All Saints Church, East Sheen, is a church in the London Borough of Richmond upon Thames, located at the junction of East Sheen Avenue and Park Avenue in East Sheen. All Saints Church is a member of the Anglican Communion and the Church of England and the style of worship is Modern Catholic. There are three regular Sunday services at 8:00am, 10:00am and at midday.

Together with St Mary the Virgin, Mortlake and Christ Church, East Sheen All Saints is part of the Mortlake with East Sheen Team Ministry.

==The building==

Built to serve the growing suburb of East Sheen, the building's foundation stone was laid on 28 October 1928 by Elizabeth Bowes-Lyon (who was then the Duchess of York and later became Queen Elizabeth The Queen Mother).

The church was built on land bequeathed under the will of Major Shepherd-Cross, MP for Bolton, who lived at nearby Palewell Lodge from 1896 until his death in 1913. It was consecrated on All Saints' Day 1929.

The architects were J E Newberry & C W Fowler.

Fire destroyed much of the nave in 1963, and the roof was later rebuilt.

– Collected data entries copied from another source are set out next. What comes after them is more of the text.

(** [s.split()]: the maximal runs of non-space characters, in order.
    [cur] holds the run being read, reversed. *)
Definition flush (cur : string) (k : list string) : list string :=
  match cur with
  | EmptyString => k
  | String _ _ => rev cur :: k
  end.

Fixpoint split_from (cur s : string) : list string :=
  match s with
  | String c s' =>
      if isspace c then flush cur (split_from EmptyString s')
      else split_from (String c cur) s'
  | EmptyString => flush cur []
  end.

Definition split (s : string) : list string := split_from EmptyString s.

(** [s.endswith(suffix)] *)
Definition endswith (s suffix : string) : bool :=
  String.prefix (rev suffix) (rev s).

(** [parts[i]] on a list: [IndexError] when [i] is out of range (only
    non-negative indices occur in the program). *)
Definition getitem {A : Type} (l : list A) (i : nat) : result A :=
  match l !! i with
  | Some a => Return a
  | None => Raise IndexError
  end.

(** ** Numbers *)

Definition digit_of (c : ascii) : option Z :=
  let n := nat_of_ascii c in
  if ((48 <=? n) && (n <=? 57))%nat then Some (Z.of_nat (n - 48)) else None.

Definition isdigit (c : ascii) : bool :=
  match digit_of c with Some _ => true | None => false end.

(** A leading sign, as [int] and [float] accept it. *)
Definition sign (s : string) : bool * string :=
  match s with
  | String "+" s' => (false, s')
  | String "-" s' => (true, s')
  | _ => (false, s)
  end.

The building includes a stained glass window commemorating Suzy Lamplugh, the estate agent who went missing in 1986, and who was, with her family, a member of All Saints congregation. The window was installed in her memory in 1996.

The terracotta Stations of the Cross were sculpted by Nathan David.

The church has a lady chapel which is used for the early morning service on Sundays and for other services during the week. There is also a church hall.